New company to make full body exoskeleton game controller

[From (“Where Gamers Call Home”)]

New Company to Make Full Body Exoskeleton Game Controller

XIO will debut at E3, offering movement tracking and physical feedback.

By Frank Cifaldi, 06/03/2010

In 2006, Nintendo’s Wii stripped down the concept of a virtual reality interface to an affordable plastic peripheral, finally bringing the VR promise of the early 90s into the home. Microsoft is simplifying things even further this year with Project Natal, which takes away controllers entirely in favor of a camera that senses your body’s movement. But Forcetek USA, a new player in the game interface market, wants to bring virtual reality back to its roots, by developing a range of devices that will cover your entire body and sense your every movement.

Yes, that’s right. Forcetek wants to bring a full-body exoskeleton suit into your home.

The device, which Forcetek is calling the XIO (prounounced “zee-oh”), uses technology originally developed for sports training and physical rehabilitation purposes to not only sense the body’s movement, but provide physical feedback, something that none of the dedicated game consoles can claim.

“It’s a very lightweight device made of very lightweight material,” Forcetek’s Ryan Christoff tells us. “If you’re punching somebody [in a boxing game] and you make contact with the other boxer, you would actually be able to feel it. You’re going to feel it stop. Our resistance modules are going to engage and you’re going to be able to feel that.”

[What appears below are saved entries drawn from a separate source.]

(** A call with the arrays it needs returns with an output array. *)
Lemma Process_arrays hc e sg n ms : ecm_wf hc e -> signals_ok hc n sg -> has_arrays sg -> n = 80 \/ n = 160 ->
  exists r e' sg' out, WebRtcAecm_Process (Some e) sg n ms = Some (r, Some e', sg') /\ ecm_wf hc e' /\
    out_memory sg' = Some out /\ zlen out = n.
Proof.
  intros He Hs Ha Hn. destruct (Z.eq_dec (ECstartup e) 0) as [Hst|Hst].
  - rewrite (Process_running hc) by done. pose proof (ecm_delay hc e ms He) as He1. set (e1 := e <| msInSndCardBuf := _ |>) in *.
    assert (Hk : 80 * (0 + Z.of_nat (Z.to_nat (n / 80))) <= n /\ 0 + Z.of_nat (Z.to_nat (n / 80)) <= 2) by (destruct Hn as [-> | ->]; by split).
    destruct (process_frames_ok hc n (Z.to_nat (n / 80)) 0 e1 sg He1 Hst Hs Ha) as ([[r e'] sg'] & -> & _ & He' & _ & Hs' & _ & out & Eo); [lia..|].
    cbn [fst snd mbind option_bind] in *. do 4 eexists. split; [reflexivity|]. split; [done|]. split; [exact Eo|]. exact (sk_out _ _ _ Hs' _ Eo).
  - destruct (Process_startup hc e sg n ms He Hst Hs Ha Hn) as (e' & sg' & E & Eo & _ & He'). do 4 eexists. split; [exact E|].
    split; [done|]. split; [exact Eo|]. destruct Hs as [H1 H2 _ _], Ha as [[no En] _]. rewrite En. cbn [default].
    destruct (sg_clean sg) as [cl|]; [by apply H2|by apply H1].
Qed.

(** The memory of the caller after a run of frames. *)
Lemma twin_end n sg1 sg2 : twin n sg1 sg2 -> 0 <= n -> (forall l, out_memory sg1 = Some l -> zlen l = n) ->
  exists out, out_memory sg1 = Some out /\ out_memory sg2 = Some out.
Proof.
  intros [_ _ (x & y & X & Y & Hl & Ht) _] Hn Hm. exists x. split; [done|]. rewrite Y. f_equal.
  specialize (Hm x X). by rewrite !firstn_all2 in Ht by lia.
Qed.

In addition to providing this sudden-stop feedback to create a sense of immersion, Christoff says that the unit will also help “reinforce the correct muscle pattern for the activity being simulated,” meaning that it could possibly be used as a fitness or training tool. But Forcetek is introducing the tech to the videogame market because, as Christoff says, the healthcare field is more difficult to penetrate.

“It’s just difficult getting into healthcare and selling anything right now, just extremely difficult with the way the market is,” said Christoff. “That’s something that we’ll do down the road…the challenges of getting people in the healthcare arena to do anything takes years and years and years,” said Christoff.

Forcetek plans to unveil its first XIO product — the arm attachment pictured above — on June 15th at its expo booth at E3 in Los Angeles. Further expansions, according to a press statement, include “shoulder, back and lower body attachments to add to the virtual experience,” as well as “an optional onboard computer and XIO headgear” that will “allow the system to become totally self-contained on the user for inside or outside multiple player use.” However, these aren’t ready to be seen yet.

“We were hoping to have the shoulder ready for the show, but it’s a little bit more of a complex joint, so we held off on that,” explained Christoff.

At E3, the device will be demonstrated using an off-the-shelf boxing game running on a PC, to gather feedback and gauge interest from game players and developers.

“We’re in talks with a lot of people right now,” said Christoff. “We haven’t signed anything with anybody yet because that’s kind of just what we decided to do. We want to bring this to the show and find out who is interested and what happens from there.”

A price range for the XIO has not been announced, through Christoff says it will be “very competitive with what’s out there already.”